At the beginning of the 1980s the Tanzanian economy found itself in an acute crisis. The crisis was triggered by exogenous factors, such as deteriorating terms of trade and the war with Uganda. More important, however, is the fact that the crisis was also a logical consequence of the development strategy followed by the country after the 1967 Arusha Declaration. The latter laid down the principle of self-reliance as the path to be followed in the years to come. The country turned its back on the world market and embarked on a voyage characterized by stagnation, external and internal imbalances, commodity scarcity and deteriorating physical and social infrastructure.

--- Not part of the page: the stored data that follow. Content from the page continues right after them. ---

Lemma snapshot_total e identity :
  EngineRun.engine_wf e →
  let d := desired_switcher (Engine.show e) in
  let r := Engine.realized_switcher e in
  snapshot_record e identity = Some (mk_record
    (Protocol.mk_cursor identity (Command.revision (Engine.commands e))) {|
    Protocol.snapshot_engine := identity;
    Protocol.snapshot_revision := Command.revision (Engine.commands e);
    Protocol.show_name := show_name (Engine.show e);
    Protocol.inputs := zip_with Protocol.mk_input_status (show_inputs (Engine.show e))
                         (input_names (Engine.show e));
    Protocol.outputs := (λ p, Protocol.mk_output_status p.1 p.2) <$> outputs (Engine.show e);
    Protocol.input_audio_strips := protocol_input_audio_strips e;
    Protocol.desired_program := Switcher.program d;
    Protocol.desired_preview := Switcher.preview d;
    Protocol.realized_program := Switcher.program r;
    Protocol.realized_preview := Switcher.preview r;
    Protocol.desired_manual_transition := manual_status d;
    Protocol.realized_manual_transition := manual_status r;
    Protocol.desired_fade_to_black := fade_status d;
    Protocol.realized_fade_to_black := fade_status r;
    Protocol.stingers := stinger_list (realized_readiness r) (Switcher.stingers d);
    Protocol.streams := stream_list d;
    Protocol.record_desired_active := Switcher.recording_desired d;
    Protocol.desired_overlays := imap overlay_status (Switcher.overlays d);
    Protocol.realized_overlays := imap overlay_status (Switcher.overlays r)
  |}).
Proof.
  intros Hwf d r. pose proof (sh_switcher _ (EngineRun.ew_show _ Hwf)) as Hd.
  pose proof (EngineRun.ew_realized _ Hwf) as Hr. unfold snapshot_record.
  unfold Engine.desired_manual_transition, Engine.realized_manual_transition,
    Engine.desired_fade_to_black, Engine.realized_fade_to_black.
  rewrite !manual_status_total by done. cbn [mbind option_bind].
  rewrite !fade_state_total by done. cbn [mbind option_bind].
  rewrite stingers_total by done. cbn [mbind option_bind].
  rewrite streams_total. cbn [mbind option_bind].
  rewrite !overlays_total by first [apply (Switcher.wf_overlays _ Hd)|apply (Switcher.wf_overlays _ Hr)].
  done.
Qed.

(** ** The state that clients share *)

(** The durable state: what a snapshot tells, but for the readiness of stingers and
    what is realized, which no durable event tells. *)
Record Shared := mk_shared {
  sh_name : string;
  sh_inputs : list InputId;
  sh_names : list string;
  sh_outputs : list Protocol.OutputStatus;
  sh_strips : list Protocol.InputAudioStripStatus;
  sh_stingers : list Protocol.StingerStatus;
  sh_streams : list Protocol.StreamStatus;
  sh_record : bool;
  sh_program : InputId;
  sh_preview : InputId;
  sh_manual : Protocol.ManualTransitionStatus;
  sh_fade : Protocol.FadeToBlackState;
  sh_overlays : list Protocol.OverlayStatus
}.
Definition unready (s : Protocol.StingerStatus) : Protocol.StingerStatus :=
  Protocol.mk_stinger_status (Protocol.slot s) (Protocol.media_input s) (Protocol.preload s)
    (Protocol.cut_point_frames s) (Protocol.audio_policy s) (Protocol.missing_media_fallback s)
    Protocol.NotRequested.
Definition shared_of (m : Protocol.SnapshotMessage) : Shared :=
  mk_shared (Protocol.show_name m) (Protocol.status_input <$> Protocol.inputs m)
    (Protocol.status_input_name <$> Protocol.inputs m) (Protocol.outputs m)
    (Protocol.input_audio_strips m) (unready <$> Protocol.stingers m) (Protocol.streams m)
    (Protocol.record_desired_active m) (Protocol.desired_program m) (Protocol.desired_preview m)
    (Protocol.desired_manual_transition m) (Protocol.desired_fade_to_black m)
    (Protocol.desired_overlays m).
Definition shared_name (s : Shared) (input : InputId) : option string :=
  index ← position_of input (sh_inputs s); sh_names s !! index.

(** What an event does: [None] where it does not fit the state. *)
Definition shared_apply (p : Protocol.EventPayload.t) (s : Shared) : option Shared :=
  match p with
  | Protocol.EventPayload.InputOrderChanged l =>
      names ← mapM (shared_name s) l;
      Some (mk_shared (sh_name s) l names (sh_outputs s) (sh_strips s) (sh_stingers s)
        (sh_streams s) (sh_record s) (sh_program s) (sh_preview s) (sh_manual s) (sh_fade s)
        (sh_overlays s))
  | Protocol.EventPayload.InputRenamed input name =>
      k ← position_of input (sh_inputs s);
      Some (mk_shared (sh_name s) (sh_inputs s) (<[k := name]> (sh_names s)) (sh_outputs s)
        (sh_strips s) (sh_stingers s) (sh_streams s) (sh_record s) (sh_program s)
        (sh_preview s) (sh_manual s) (sh_fade s) (sh_overlays s))
  | Protocol.EventPayload.DesiredSwitcher program preview manual fade overlays strips =>
      Some (mk_shared (sh_name s) (sh_inputs s) (sh_names s) (sh_outputs s) strips
        (sh_stingers s) (sh_streams s) (sh_record s) program preview manual fade overlays)
  | Protocol.EventPayload.StingerSlotsChanged program preview manual fade stingers overlays strips =>
      Some (mk_shared (sh_name s) (sh_inputs s) (sh_names s) (sh_outputs s) strips
        (unready <$> stingers) (sh_streams s) (sh_record s) program preview manual fade overlays)
  | Protocol.EventPayload.StreamsChanged streams =>
      Some (mk_shared (sh_name s) (sh_inputs s) (sh_names s) (sh_outputs s) (sh_strips s)
        (sh_stingers s) streams (sh_record s) (sh_program s) (sh_preview s) (sh_manual s)
        (sh_fade s) (sh_overlays s))
  | Protocol.EventPayload.RecordingChanged active =>
      Some (mk_shared (sh_name s) (sh_inputs s) (sh_names s) (sh_outputs s) (sh_strips s)
        (sh_stingers s) (sh_streams s) active (sh_program s) (sh_preview s) (sh_manual s)
        (sh_fade s) (sh_overlays s))
  end.

Definition strip_list (s : ShowState) : list Protocol.InputAudioStripStatus :=
  (λ p, Protocol.mk_strip_status p.1 (gain_millidb p.2) (balance_basis_points p.2) (muted p.2)
     (soloed p.2) (follow_video p.2) (delay_samples p.2)) <$> input_audio_strips s.
(** What the show shares. *)
Definition show_shared (s : ShowState) : Shared :=
  let d := desired_switcher s in
  mk_shared (show_name s) (show_inputs s) (input_names s)
    ((λ p, Protocol.mk_output_status p.1 p.2) <$> outputs s) (strip_list s)
    (unready <$> desired_stinger_list d) (stream_list d) (Switcher.recording_desired d)
    (Switcher.program d) (Switcher.preview d) (manual_status d) (fade_status d)
    (imap overlay_status (Switcher.overlays d)).

Lemma unready_list g l :
  unready <$> stinger_list g l =
  stinger_list (λ _ _, SwitcherTypes.NotRequested) l.
Proof.
  unfold stinger_list. induction (imap pair l) as [|[i o] k IH]; [done|]. cbn.
  destruct (SwitcherTypes.descriptor o); cbn; [f_equal|]; exact IH.
Qed.
Lemma zip_inputs (l : list InputId) (l' : list string) :
  length l' = length l →
  Protocol.status_input <$> zip_with Protocol.mk_input_status l l' = l ∧
  Protocol.status_input_name <$> zip_with Protocol.mk_input_status l l' = l'.
Proof.
  revert l'. induction l as [|i l IH]; intros [|x l']; try done. intros [= Hl]. cbn [zip_with].
  rewrite !fmap_cons. destruct (IH l' Hl) as [-> ->]. done.
Qed.
Lemma snapshot_shared e identity r :
  EngineRun.engine_wf e → snapshot_record e identity = Some r →
  shared_of (record_snapshot r) = show_shared (Engine.show e).
Proof.
  intros Hwf Hr. rewrite snapshot_total in Hr by done. injection Hr as <-.
  unfold shared_of, show_shared. simpl.
  destruct (zip_inputs (show_inputs (Engine.show e)) (input_names (Engine.show e))) as [-> ->].
  { apply (EngineRun.ew_show _ Hwf). }
  unfold desired_stinger_list. by rewrite !unready_list.
Qed.

(** ** Events *)

Ltac read_effect :=
  repeat match goal with
  | H : ∃ _, _ |- _ => destruct H
  | H : _ ∧ _ |- _ => destruct H
  end.

(** The event for an accepted command. *)
Definition event_for (c : Engine.EngineCommand.t) (s s' : ShowState) : Protocol.EventPayload.t :=
  let d := desired_switcher s' in
  let strips := strip_list s' in
  match c with
  | Engine.EngineCommand.StreamStart _ | Engine.EngineCommand.StreamStop _ =>
      Protocol.EventPayload.StreamsChanged (stream_list d)
  | Engine.EngineCommand.RenameInput input name => Protocol.EventPayload.InputRenamed input name
  | Engine.EngineCommand.ReorderInputs l => Protocol.EventPayload.InputOrderChanged l
  | Engine.EngineCommand.ConfigureStinger _ _ | Engine.EngineCommand.RemoveStinger _ =>
      Protocol.EventPayload.StingerSlotsChanged (Switcher.program d) (Switcher.preview d)
        (manual_status d) (fade_status d) (desired_stinger_list d)
        (imap overlay_status (Switcher.overlays d)) strips
  | Engine.EngineCommand.RecordStart | Engine.EngineCommand.RecordStop =>
      if decide (Switcher.recording_desired (desired_switcher s) ≠ Switcher.recording_desired d)
      then Protocol.EventPayload.RecordingChanged (Switcher.recording_desired d)
      else Protocol.EventPayload.DesiredSwitcher (Switcher.program d) (Switcher.preview d)
        (manual_status d) (fade_status d) (imap overlay_status (Switcher.overlays d)) strips
  | _ => Protocol.EventPayload.DesiredSwitcher (Switcher.program d) (Switcher.preview d)
        (manual_status d) (fade_status d) (imap overlay_status (Switcher.overlays d)) strips
  end.
Lemma accepted_event_total c s e o :
  show_wf (Engine.show e) →
  EngineEffect.effect c s (Engine.show e) (event_payloads o) →
  accepted_event_payload e o = Some (event_for c s (Engine.show e)).
Proof.
  intros Hwf He. pose proof (sh_switcher _ Hwf) as Hd. unfold accepted_event_payload.
  unfold Engine.desired_manual_transition, Engine.desired_fade_to_black.
  rewrite manual_status_total, fade_state_total, overlays_total, streams_total,
    desired_stingers_total by first [done|apply (Switcher.wf_overlays _ Hd)].
  change (protocol_input_audio_strips e) with (strip_list (Engine.show e)).
  destruct c; simpl in He; read_effect;
    try match goal with H : event_payloads o = _ |- _ => rewrite H end; try done.
  - unfold event_for. rewrite H. simpl. by repeat case_decide.
  - unfold event_for. rewrite H. simpl. by repeat case_decide.
Qed.
Lemma event_follows c s s' evs :
  EngineEffect.effect c s s' evs →
  shared_apply (event_for c s s') (show_shared s) = Some (show_shared s').
Proof.
  intros He.
  assert (Hsame : EngineEffect.same_roster s s' →
    EngineEffect.same_lines (desired_switcher s) (desired_switcher s') →
    Switcher.stingers (desired_switcher s') = Switcher.stingers (desired_switcher s) →
    let d := desired_switcher s' in
    shared_apply (Protocol.EventPayload.DesiredSwitcher (Switcher.program d) (Switcher.preview d)
      (manual_status d) (fade_status d) (imap overlay_status (Switcher.overlays d)) (strip_list s'))
      (show_shared s) = Some (show_shared s')).
  { intros [Hn Hi Hm Ho] [Hst Hr Hrec] Hs d. unfold show_shared, desired_stinger_list, stream_list.
    simpl. by rewrite Hn, Hi, Hm, Ho, Hst, Hr, Hrec, Hs. }
  destruct c; simpl in He; read_effect; try (by apply Hsame; auto).
  all: try match goal with H : ?x = _ |- context [event_for _ _ ?x] => rewrite H end;
    unfold event_for; simpl.
  - unfold shared_name. simpl. change (mapM _ _) with (mapM (input_name s) inputs).
    match goal with H : mapM _ _ = _ |- _ => rewrite H end. done.
  - match goal with H : position_of _ _ = _ |- _ => rewrite H end. done.
  - match goal with H : EngineEffect.same_roster _ _, H' : EngineEffect.same_lines _ _ |- _ =>
      destruct H as [Hn Hi Hm Ho], H' as [Hst Hr Hrec] end.
    unfold show_shared, stream_list. simpl. by rewrite Hn, Hi, Hm, Ho, Hst, Hr, Hrec.
  - match goal with H : EngineEffect.same_roster _ _, H' : EngineEffect.same_lines _ _ |- _ =>
      destruct H as [Hn Hi Hm Ho], H' as [Hst Hr Hrec] end.
    unfold show_shared, stream_list. simpl. by rewrite Hn, Hi, Hm, Ho, Hst, Hr, Hrec.
  - done.
  - done.
  - case_decide as Hb; [done|]. simpl. unfold show_shared. simpl.
    by rewrite <-Hb.
  - case_decide as Hb; [done|]. simpl. unfold show_shared. simpl.
    by rewrite <-Hb.
Qed.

The economic system that was created proved unable to adjust its structure to the new demands brought about by external shocks. The market and the price mechanism had to a large extent been destroyed, and scarce goods were allocated mainly via administrative decisions. Public enterprises were subsidized while private activities were discouraged. As a result of the famous Ujamaa programme, the farming population had been forced to concentrate in artificially-created villages. Since the peasants received prices far below the market-clearing level for their produce, the establishment of a black (‘parallel’) market was the inevitable result. The industrial strategy, based on import substitution, had failed, new capacity being built while the already existing capacity could not be utilized for lack of inputs, particularly imported ones. The public sector had been rapidly expanded into all parts of the economy through external and internal borrowing. The overall result of all this was a drastically reduced standard of living for the average Tanzanian, from the late 1960s to the mid-1980s (Bevan et al. 1988).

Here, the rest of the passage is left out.